Thursday, January 07, 2016

Devedores põem a corda no próprio pescoço


Pedro J. Bondaczuk

A questão da dívida externa da América Latina, à medida que o tempo passa, vai ganhando contornos de grande dramaticidade, colocando em risco a estabilidade política e até a sobrevivência dos países devedores. Não bastasse a freqüente oscilação dos juros internacionais, aumentando, em fração de segundos, como num piscar de olhos, as necessidades de desembolso, outro fator, muito mais perigoso, está entrando em cena. É que a quase totalidade dos produtos básicos de exportação dos Estados latino-americanos está sofrendo inédita erosão de preços. Dessa forma, as vendas externas têm que ser cada vez mais volumosas para que se apurem os mesmos saldos comerciais da véspera, indispensáveis para que o compromisso com os credores seja honrado.E esse processo, logicamente, tem um ponto de exaustão.

O estanho, por exemplo, responsável por mais da metade das entradas de divisas da Bolívia, está com as mais baixas cotações de todos os tempos. O mesmo ocorre com o açúcar latino-americano, com o cobre, com a carne e com os cereais. No caso dos minérios, a própria necessidade de satisfazer o compromisso da dívida, através de crescente geração de superávits da balança comercial, redundou na saturação do mercado comprador. Isso foi agravado ainda mais com a perda do impulso do crescimento econômico norte-americano. E os Estados Unidos são, disparados, os maiores parceiros comerciais da América Latina. E estão comprando cada vez menos.

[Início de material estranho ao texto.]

(** * go-common/log: the LogDNA backend (logdna.go)

    A shallow embedding of [src/log/logdna.go]: the batch buffer
    ([payload]), the delivery sender ([client.send]), the logger adapter
    ([dnalog]), the staleness monitor and the process-wide client
    registry ([newDNALogger]), followed by the properties of the
    specification stated on that embedding.

    Conventions.
    - Go pointers to clients are addresses into [heap]; the [payload] and
      the [monitor] a client owns are allocated with it and only ever
      reached through it, so they are stored inline.
    - Every method is a computation in the state monad [M]: it returns
      normally ([Ok]), panics ([Panic], after running its deferred calls)
      or blocks for ever on a lock or channel ([Blocked]).
    - A method call runs to completion; [go f()] only records the
      goroutine in [goroutines], and a scheduler step runs it later.
    - Library functions whose result the program does not control
      ([url.Parse], [url.QueryEscape], [http.Post]) are Section variables. *)

From Stdlib Require Import ZArith String Ascii List DecimalString HexadecimalString Lia.
From stdpp Require Import gmap strings list fin_maps sorting.

#[local] Set Warnings "-register-all".
Local Open Scope Z_scope.
Local Open Scope string_scope.

(** ** Go values passed as [interface{}] *)

Inductive value :=
| VNil
| VString (s : string)
| VInt (z : Z)
| VBool (b : bool)
| VError (s : string)                  (* errors.New(s) *)
| VChan (elem : string) (addr : N).    (* a chan elem, printed as its address *)

Definition FormatInt (z : Z) : string :=
  DecimalString.NilZero.string_of_int (Z.to_int z).

(** [fmt.Sprintf("%v", val)] *)
Definition Sprintf_v (val : value) : string :=
  match val with
  | VNil => "<nil>"
  | VString s => s
  | VInt z => FormatInt z
  | VBool true => "true"
  | VBool false => "false"
  | VError s => s
  | VChan _ a => "0x" ++ HexadecimalString.NilZero.string_of_uint (N.to_hex_uint a)
  end.

(** ** package strings *)

Fixpoint Split (s : string) (sep : ascii) : list string :=
  match s with
  | EmptyString => [EmptyString]
  | String c s' =>
      if Ascii.eqb c sep then EmptyString :: Split s' sep
      else match Split s' sep with
           | [] => [String c EmptyString]
           | h :: t => String c h :: t
           end
  end.

Fixpoint Join (elems : list string) (sep : string) : string :=
  match elems with
  | [] => ""
  | [e] => e
  | e :: rest => e ++ sep ++ Join rest sep
  end.

Definition key_le {A} (a b : string * A) : Prop := String.leb a.1 b.1 = true.

#[global] Instance key_le_dec {A} (a b : string * A) : Decision (key_le a b) :=
  decide (String.leb a.1 b.1 = true).

(** Go iterates over the keys of a map in sorted order when it encodes. *)
Definition sort_keys {A} (kvs : list (string * A)) : list (string * A) :=
  merge_sort key_le kvs.

(** ** encoding/json, as abstract syntax *)

Inductive json :=
| JNull
| JBool (b : bool)
| JNumber (z : Z)
| JString (s : string)
| JArray (elems : list json)
| JObject (fields : list (string * json)).

(** [json.Marshal] returns the encoding ([inr]) or an error ([inl]). *)
Definition Marshal_value (v : value) : string + json :=
  match v with
  | VNil => inr JNull
  | VString s => inr (JString s)
  | VInt z => inr (JNumber z)
  | VBool b => inr (JBool b)
  | VError _ => inr (JObject [])
  | VChan elem _ => inl ("json: unsupported type: chan " ++ elem)
  end.

(** Encode the elements in order; the first error ends the encoding. *)
Fixpoint Marshal_all {A B} (f : A → string + B) (l : list A) : string + list B :=
  match l with
  | [] => inr []
  | x :: rest =>
      match f x with
      | inl err => inl err
      | inr y =>
          match Marshal_all f rest with
          | inl err => inl err
          | inr ys => inr (y :: ys)
          end
      end
  end.

(** ** The buffered record *)

Record line := {
  Timestamp : Z;
  Line : string;
  App : string;
  Level : string;
  Env : string;
  Meta : gmap string value
}.

Definition omitempty (name : string) (s : string) : list (string * json) :=
  if String.eqb s "" then [] else [(name, JString s)].

Definition Marshal_entry (kv : string * value) : string + (string * json) :=
  match Marshal_value kv.2 with
  | inl err => inl err
  | inr j => inr (kv.1, j)
  end.

Definition Marshal_Meta (m : gmap string value) : string + list (string * json) :=
  match Marshal_all Marshal_entry (sort_keys (map_to_list m)) with
  | inl err => inl err
  | inr [] => inr []
  | inr fields => inr [("meta", JObject fields)]
  end.

Definition Marshal_line (l : line) : string + json :=
  match Marshal_Meta (Meta l) with
  | inl err => inl err
  | inr meta =>
      inr (JObject ([("timestamp", JNumber (Timestamp l));
                     ("line", JString (Line l));
                     ("app", JString (App l))]
                    ++ omitempty "level" (Level l)
                    ++ omitempty "env" (Env l)
                    ++ meta))
  end.

(** ** Locks *)

(** [sync.Mutex]: [true] when held. *)
Definition Mutex := bool.

Record RWMutex := { writer : bool; readers : nat }.

Definition RWMutex_free : RWMutex := {| writer := false; readers := 0 |}.

(** ** Outcomes and the state monad *)

Inductive outcome (S A : Type) :=
| Ok (a : A) (s : S)
| Panic (msg : string) (s : S)
| Blocked.
Arguments Ok {S A} a s.
Arguments Panic {S A} msg s.
Arguments Blocked {S A}.

Definition M (S A : Type) : Type := S → outcome S A.

Definition ret {S A} (a : A) : M S A := fun s => Ok a s.

Definition bind {S A B} (m : M S A) (k : A → M S B) : M S B :=
  fun s =>
    match m s with
    | Ok a s' => k a s'
    | Panic msg s' => Panic msg s'
    | Blocked => Blocked
    end.

Definition panic {S A} (msg : string) : M S A := fun s => Panic msg s.

Definition nil_dereference : string :=
  "runtime error: invalid memory address or nil pointer dereference".
Definition block {S A} : M S A := fun _ => Blocked.
Definition gets {S A} (f : S → A) : M S A := fun s => Ok (f s) s.
Definition modify {S} (f : S → S) : M S unit := fun s => Ok tt (f s).

Declare Scope go_scope.
Delimit Scope go_scope with go.
Notation "x <- m ;; k" := (bind m (fun x => k))
  (at level 20, m at level 99, k at level 200, format "x  <-  m  ;;  '/' k") : go_scope.
Notation "m ;; k" := (bind m (fun _ => k))
  (at level 100, k at level 200, right associativity, format "m  ;;  '/' k") : go_scope.

(** [defer d; body]: [d] runs when [body] returns and when it panics. *)
Definition defer {S A} (d : M S unit) (body : M S A) : M S A :=
  fun s =>
    match body s with
    | Ok a s' =>
        match d s' with
        | Ok _ s'' => Ok a s''
        | Panic msg s'' => Panic msg s''
        | Blocked => Blocked
        end
    | Panic msg s' =>
        match d s' with
        | Ok _ s'' => Panic msg s''
        | Panic msg' s'' => Panic msg' s''
        | Blocked => Blocked
        end
    | Blocked => Blocked
    end.

(** Run a computation on a component [T] of the state [S]; a component
    that is not there is a nil dereference. *)
Definition zoom {S T A} (get : S → option T) (set : T → S → S) (m : M T A) : M S A :=
  fun s =>
    match get s with
    | None => Panic nil_dereference s
    | Some t =>
        match m t with
        | Ok a t' => Ok a (set t' s)
        | Panic msg t' => Panic msg (set t' s)
        | Blocked => Blocked
        end
    end.

Local Open Scope go_scope.

Definition Mutex_Lock : M Mutex unit :=
  fun m => if m then Blocked else Ok tt true.

Definition Mutex_Unlock : M Mutex unit :=
  fun m => if m then Ok tt false else Panic "sync: unlock of unlocked mutex" m.

Definition RWMutex_Lock : M RWMutex unit :=
  fun m =>
    if writer m || negb (readers m =? 0)%nat then Blocked
    else Ok tt {| writer := true; readers := readers m |}.

Definition RWMutex_Unlock : M RWMutex unit :=
  fun m =>
    if writer m then Ok tt {| writer := false; readers := readers m |}
    else Panic "sync: Unlock of unlocked RWMutex" m.

Definition RWMutex_RLock : M RWMutex unit :=
  fun m =>
    if writer m then Blocked
    else Ok tt {| writer := false; readers := S (readers m) |}.

Definition RWMutex_RUnlock : M RWMutex unit :=
  fun m =>
    match readers m with
    | O => Panic "sync: RUnlock of unlocked RWMutex" m
    | S n => Ok tt {| writer := writer m; readers := n |}
    end.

No caso dos alimentos, a coisa foi um pouquinho pior. Além de terem pesado os mesmos fatores registrados em relação aos minérios, o mundo ainda obteve, em 1985, a maior safra agrícola já colhida num só ano desde que o homem aprendeu a cultivar a terra e produzir a própria comida. Foi a maior colheita já vista em dez mil anos de história! Os silos na Europa, na Ásia e nos Estados Unidos estão abarrotados de cereais e essa estocagem acarreta milhões de dólares de prejuízo a cada dia que passa, representados por custos. É evidente que essa superprodução causou autêntica hecatombe nos preços. É a lei da oferta e da procura funcionando. Em termos de América Latina, o país que mais sofreu com isso foi a Argentina. Sua super-safra do ano passado, que poderia gerar grande soma de divisas, em condições normais, e aliviar um pouquinho a pressão a que os argentinos se vêem submetidos pelos credores, pouca, virtualmente nenhuma vantagem lhes trouxe.

A situação da América Latina em relação à dívida externa é mais ou menos como a do trabalhador que assume uma prestação num momento econômico favorável, quando seu salário é suficiente para cobrir com folga o compromisso e os juros são, digamos, “suaves”. De repente, ele perde o emprego, a conjuntura econômica se deteriora, e as taxas subitamente se elevam. Quando volta a reempregar-se, seus ganhos ficam aquém das necessidades, enquanto a dívida se multiplica. É isso, grosso modo, o que vem acontecendo em praticamente toda a região.

Não bastassem essas agruras, eis que uma nova matéria-prima, fundamental para diversos países latino-americanos, se desvaloriza. Com a queda do preço do barril de petróleo, anunciada desde setembro do ano passado e que começou a gerar efeitos em dezembro, México, Venezuela e Equador ficaram à beira da insolvência. E a armadilha é tão grande que quanto mais eles lutam para obter superávits no comércio exterior, vendendo quantidades crescentes do produto, mais apertam a corda no próprio pescoço, aumentando a oferta e, por conseqüência, jogando os preços cada vez mais para baixo. Apenas em 1986, México e Venezuela, com todo o esforço que vêm fazendo, vão perder, no mínimo, US$ 7,2 bilhões de renda com o petróleo.

Enquanto tudo isso acontece, o Fundo Monetário Internacional, que há tempos deixou de ser uma entidade de socorro aos países em dificuldade para se tornar feroz “ferrabrás” dos credores, só sabe exigir mais sacrifícios dos desesperados devedores, como se desconhecesse a forma como essa dívida foi contraída e o destino que se deu ao dinheiro emprestado. Tudo isso cheira a monumental vigarice. O clima, do jeito que se apresenta, é mais propício a gigantescas explosões sociais de conseqüências imprevisíveis. Afinal, nem todos têm vocação para escravos ou compulsão para o suicídio. E embora com outra denominação, é isto o que se está exigindo das sofridas populações da América Latina.


(Artigo publicado na editoria Internacional do Correio Popular, em 8 de agosto de 1991).